Browse Publications Technical Papers 2000-01-3506

Vehicle Intelligence and Remote Wireless OBD 2000-01-3506

This paper introduces inexpensive methods for creating intelligent vehicles using existing technology which is aimed primarily at supporting the next generation of on-board diagnostic (OBD) regulations. Whereas these regulations may require remote wireless connectivity with the vehicular ECU, the technology needed to comply with these regulations will engender additional cost which can be best justified by harnessing the same technology for other purposes.
Compliance with future OBD requirements is achieved through a proposed standard called the Automotive Telemetry Protocol (ATP), which is derived from well-known methods for remote diagnostics and management of Internet nodes. An on-board data acquisition and communications device is described which implements this protocol while simultaneously providing for alternative wireless data links between the vehicle and the Internet.
One of the data links proposed is the IEEE 802.11 specification for wireless LAN's, using a direct sequence spread spectrum (DSSS) RF physical layer. This offers the possibility for vehicular transportation and environmental regulators to monitor high volumes of traffic, within the range of wireless LAN access points. The access points fulfill the role of Internet routers and Mobile IP mobility agents and can be strategically located relative to the highway infrastructure.

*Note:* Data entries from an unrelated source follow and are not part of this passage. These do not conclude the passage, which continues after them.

(* ===== verification/Cryptors.v ===== *)
(** [aes_gcm_cryptor.go], [aes_cbc_cryptor.go], [hmac_sha_cryptor.go] and
    [jwe_hmac_verifier.go]: the symmetric keys of JWEs.

    A block mode and a hash have a state, which a call changes: the changed cryptor
    is returned.  The mutex of the HMAC makes its methods atomic. *)

From S2P Require Import Prelude Errors Base64 Json JsonFacts JsonCodec Types Crypto Jwk Jws Jwe Helpers Interfaces.

Definition gcm_validEncryptionOpts : list Types.KeyOps := [KeyOpsEncrypt].
Definition gcm_validDecryptionOpts : list Types.KeyOps := [KeyOpsDecrypt].
Definition validCryptorOpts : list Types.KeyOps := [KeyOpsEncrypt; KeyOpsDecrypt].

Section cryptors.
Context `{X509, Digests, Rsa, Ecdsa, Aes}.

(** ** [aes_gcm_cryptor.go]

    The random source of a cryptor is the tape given to [GenerateNonce]. *)
Record AesGcmCryptor := {
  Gcm_kid : string;
  Gcm_alg : Alg;
  Gcm_aead : AEAD;
  Gcm_opts : list Types.KeyOps;
}.

Definition AesGcmCryptor_Kid (cryptor : AesGcmCryptor) : string := Gcm_kid cryptor.
Definition AesGcmCryptor_Algorithm (cryptor : AesGcmCryptor) : Alg := Gcm_alg cryptor.

Definition AesGcmCryptor_GenerateNonce (rng : tape) (cryptor : AesGcmCryptor) : result (bytes * tape) :=
  ReadFull (NonceSize (Gcm_aead cryptor)) rng.

Definition AesGcmCryptor_Open (cryptor : AesGcmCryptor) (operation : Types.KeyOps) (nonce ciphertext aad tag : bytes) : result bytes :=
  let ops := intersection gcm_validDecryptionOpts (Gcm_opts cryptor) in
  if negb (isSubset ops [operation]) then gose_err Gose.ErrInvalidOperations
  else if (MaxPlaintextSize <? len ciphertext)%N then gose_err Gose.ErrInputTooLarge
  else if negb (len nonce =? NonceSize (Gcm_aead cryptor))%N then gose_err Gose.ErrInvalidNonce
  else if negb (len tag =? Overhead (Gcm_aead cryptor))%N then gose_err Gose.ErrInvalidAuthenticationTag
  else aead_Open (Gcm_aead cryptor) nonce (ciphertext ++ tag) aad.

(** The deferred [recover] turns a panic of the AEAD into an error. *)
Definition sealAEAD (aead : AEAD) (nonce : option bytes) (plaintext aad : bytes) : result bytes :=
  match aead_Seal aead nonce plaintext aad with
  | Panic => Err (EWrap "seal" (EGose Gose.ErrSealFailed))
  | r => r
  end.

(** The ciphertext and the tag; a nil nonce asks the AEAD to supply one. *)
Definition AesGcmCryptor_Seal (cryptor : AesGcmCryptor) (operation : Types.KeyOps) (nonce : option bytes) (plaintext aad : bytes)
    : result (bytes * bytes) :=
  let aead := Gcm_aead cryptor in
  let ops := intersection gcm_validEncryptionOpts (Gcm_opts cryptor) in
  if negb (isSubset ops [operation]) then gose_err Gose.ErrInvalidOperations
  else if (MaxPlaintextSize <? len plaintext)%N then gose_err Gose.ErrInputTooLarge
  else if match nonce with Some n => negb (len n =? NonceSize aead)%N | None => false end then gose_err Gose.ErrInvalidNonce
  else
    let sz := (Overhead aead + len plaintext)%N in
    let sz := match nonce with None => (sz + NonceSize aead)%N | Some _ => sz end in
    dst ← sealAEAD aead nonce plaintext aad;
    if negb (len dst =? sz)%N then gose_err Gose.ErrSealFailed
    else Ok (take (length plaintext) dst, drop (length plaintext) dst).

(** [helpers.go]: the AEAD of a symmetric JWK. *)
Definition LoadSymmetricAEAD (jwk : Jwk) (required : list Types.KeyOps) : result AEAD :=
  key ← loadSymmetricBytes jwk required;
  match jwk with
  | JOct _ =>
    if bool_decide (Jwk_Alg jwk ∈ [AlgA128GCM; AlgA192GCM; AlgA256GCM]) then NewGCM key
    else gose_err Gose.ErrUnsupportedKeyType
  | _ => Panic
  end.

Definition NewAesGcmCryptorFromJwk (jwk : Jwk) (required : list Types.KeyOps) : result AesGcmCryptor :=
  let ops := intersection validCryptorOpts (Jwk_Ops jwk) in
  if (len ops =? 0)%N then gose_err Gose.ErrInvalidOperations
  else
    aead ← LoadSymmetricAEAD jwk required;
    Ok {| Gcm_kid := Jwk_Kid jwk; Gcm_alg := Jwk_Alg jwk; Gcm_aead := aead; Gcm_opts := cloneOps (Jwk_Ops jwk) |}.

Definition NewAesGcmCryptor (aead : AEAD) (kid : string) (alg : Alg) (operations : list Types.KeyOps) : AesGcmCryptor :=
  {| Gcm_kid := kid; Gcm_alg := alg; Gcm_aead := aead; Gcm_opts := cloneOps operations |}.

(** The cryptor as an [AeadEncryptionKey]; its [rng] is the tape. *)
#[export] Instance AesGcmCryptor_Aead : AeadEncryptionKey AesGcmCryptor := {|
  AeadKey_Kid := AesGcmCryptor_Kid;
  AeadKey_Algorithm := AesGcmCryptor_Algorithm;
  AeadKey_GenerateNonce := AesGcmCryptor_GenerateNonce;
  AeadKey_Seal rng c operation nonce plaintext aad :=
    '(ciphertext, tag) ← AesGcmCryptor_Seal c operation nonce plaintext aad; Ok (ciphertext, tag, rng);
  AeadKey_Open := AesGcmCryptor_Open;
|}.

(** ** [aes_cbc_cryptor.go] *)
Record AesCbcCryptor := {
  Cbc_kid : string;
  Cbc_alg : Alg;
  Cbc_blockCipher : BlockMode;
  Cbc_state : bm_state Cbc_blockCipher;
}.

Definition NewAesCbcCryptor (blockCipher : BlockMode) (st : bm_state blockCipher) (kid : string) (alg : Alg) : AesCbcCryptor :=
  {| Cbc_kid := kid; Cbc_alg := alg; Cbc_blockCipher := blockCipher; Cbc_state := st |}.

Definition AesCbcCryptor_Kid (cryptor : AesCbcCryptor) : string := Cbc_kid cryptor.
Definition AesCbcCryptor_Algorithm (cryptor : AesCbcCryptor) : Alg := Cbc_alg cryptor.

Definition trimSize (blockSize : N) (input : bytes) : bytes :=
  if (MaxPlaintextSize <? len input)%N then []
  else if negb (len input mod blockSize =? 0)%N
  then input ++ replicate (N.to_nat ((len input / blockSize + 1) * blockSize - len input)) x00
  else input.

Definition getDestinationSize (inputLength blockSize : N) : N :=
  let multiplier := (inputLength / blockSize)%N in
  if (0 <? multiplier)%N then (multiplier * blockSize + blockSize)%N else blockSize.

Definition set_state (c : AesCbcCryptor) (st : bm_state (Cbc_blockCipher c)) : AesCbcCryptor :=
  {| Cbc_kid := Cbc_kid c; Cbc_alg := Cbc_alg c; Cbc_blockCipher := Cbc_blockCipher c; Cbc_state := st |}.

Definition AesCbcCryptor_Seal (cryptor : AesCbcCryptor) (plaintext : bytes) : result (bytes * AesCbcCryptor) :=
  let mode := Cbc_blockCipher cryptor in
  if (MaxPlaintextSize <? len plaintext)%N then Ok ([], cryptor)
  else
    let src := trimSize (BlockSize mode) plaintext in
    let dstSize := getDestinationSize (len plaintext) (BlockSize mode) in
    '(dst, st) ← CryptBlocks mode (Cbc_state cryptor) dstSize src;
    Ok (dst, set_state cryptor st).

Definition AesCbcCryptor_Open (cryptor : AesCbcCryptor) (ciphertext : bytes) : result (bytes * AesCbcCryptor) :=
  let mode := Cbc_blockCipher cryptor in
  if (MaxPlaintextSize <? len ciphertext)%N then Ok ([], cryptor)
  else if negb (len ciphertext mod BlockSize mode =? 0)%N then Ok ([], cryptor)
  else
    let dstSize := getDestinationSize (len ciphertext) (BlockSize mode) in
    '(dst, st) ← CryptBlocks mode (Cbc_state cryptor) dstSize ciphertext;
    Ok (dst, set_state cryptor st).

#[export] Instance AesCbcCryptor_Block : BlockEncryptionKey AesCbcCryptor := {|
  BlockKey_Kid := AesCbcCryptor_Kid;
  BlockKey_Algorithm := AesCbcCryptor_Algorithm;
  BlockKey_Seal := AesCbcCryptor_Seal;
  BlockKey_Open := AesCbcCryptor_Open;
|}.

(** ** [hmac_sha_cryptor.go] *)
(** The hash and what was written to it; a nil hash is [None]. *)
Record HmacShaCryptor := { Hmac_kid : string; Hmac_hash : option (hash_Hash * bytes); destroyed : bool }.

(** A keyed hash says so, or is a type [HMAC] of a package with [hmac] in its path, or
    a pointer to one; nil is neither. *)
Definition isHmac (h : option hash_Hash) : bool :=
  match h with
  | None => false
  | Some h =>
    if hash_IsKeyedHash h then true
    else
      let t := match hash_type h with TypePointer elem => elem | t => t end in
      bool_decide (Type_Name t = "HMAC") && Contains (Type_PkgPath t) "hmac"
  end.

Definition NewHmacShaCryptor (kid : string) (hash : option hash_Hash) (written : bytes) : result HmacShaCryptor :=
  if negb (isHmac hash) then Panic
  else Ok {| Hmac_kid := kid; Hmac_hash := (λ h, (h, written)) <$> hash; destroyed := false |}.

Definition HmacShaCryptor_Kid (h : HmacShaCryptor) : string := Hmac_kid h.

Definition HmacShaCryptor_Hash (h : HmacShaCryptor) (input : bytes) : result (bytes * HmacShaCryptor) :=
  if destroyed h then Panic
  else
    match Hmac_hash h with
    | None => Panic
    | Some (hash, _) =>
      let written := [] ++ input in (* Reset, Write *)
      Ok (hash_mac hash written, {| Hmac_kid := Hmac_kid h; Hmac_hash := Some (hash, written); destroyed := destroyed h |})
    end.

Definition HmacShaCryptor_Destroy (h : HmacShaCryptor) : HmacShaCryptor :=
  {| Hmac_kid := Hmac_kid h; Hmac_hash := None; destroyed := true |}.

#[export] Instance HmacShaCryptor_Hmac : HmacKey HmacShaCryptor := {|
  HmacKey_Kid := HmacShaCryptor_Kid;
  HmacKey_Hash := HmacShaCryptor_Hash;
  HmacKey_Destroy := HmacShaCryptor_Destroy;
|}.
End cryptors.

(** ** [jwe_hmac_verifier.go] *)
Section verifier.
Context {K : Type} `{!HmacKey K}.

Record JweHmacVerifierImpl := { hmacKey : K }.

Definition NewJweHmacVerifier (key : K) : JweHmacVerifierImpl := {| hmacKey := key |}.

Definition computeAL (aad : bytes) : bytes := uintToBytesBigEndian (len aad).

Definition JweHmacVerifierImpl_ComputeHash (verifier : JweHmacVerifierImpl) (aad iv ciphertext : bytes)
    : result (bytes * JweHmacVerifierImpl) :=
  let inputHmac := gose_concatByteArrays [aad; iv; ciphertext; computeAL aad] in
  '(out, key) ← HmacKey_Hash (hmacKey verifier) inputHmac;
  Ok (out, {| hmacKey := key |}).

(** [hmac.Equal]. *)
Definition hmac_Equal (a b : bytes) : bool := bool_decide (a = b).

Definition JweHmacVerifierImpl_VerifyCompact (verifier : JweHmacVerifierImpl) (jwe : JweRfc7516Compact)
    : result (bool * JweHmacVerifierImpl) :=
  aad ← wrap_err "error marshalling the JWE Header" (JweRfc7516Compact_AAD jwe);
  let inputHmac := gose_concatByteArrays [aad; InitializationVector jwe; Ciphertext jwe; computeAL aad] in
  '(outputHmac, key) ← HmacKey_Hash (hmacKey verifier) inputHmac;
  Ok (hmac_Equal outputHmac (AuthenticationTag jwe), {| hmacKey := key |}).
End verifier.
Arguments JweHmacVerifierImpl : clear implicits.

When the on-board device is enabled for IEEE 802.11, direct inter-vehicle communications becomes feasible. The proposed ATP standard for remote OBD is adopted as the fundamental mechanism for exchange of real-time operational information between vehicles. This provides a foundation for distributed processing within an ad-hoc network of vehicles moving within range of each other on the highway, which is called cluster intelligence. A basic set of services is defined that enables vehicles within a cluster to share critical operation information. This method of imbuing intelligence in the vehicles is seen as a more cost-effective approach to achieving intelligent transportation systems than one based on augmenting the electronics in the highway infrastructure beyond what is required for Internet connectivity.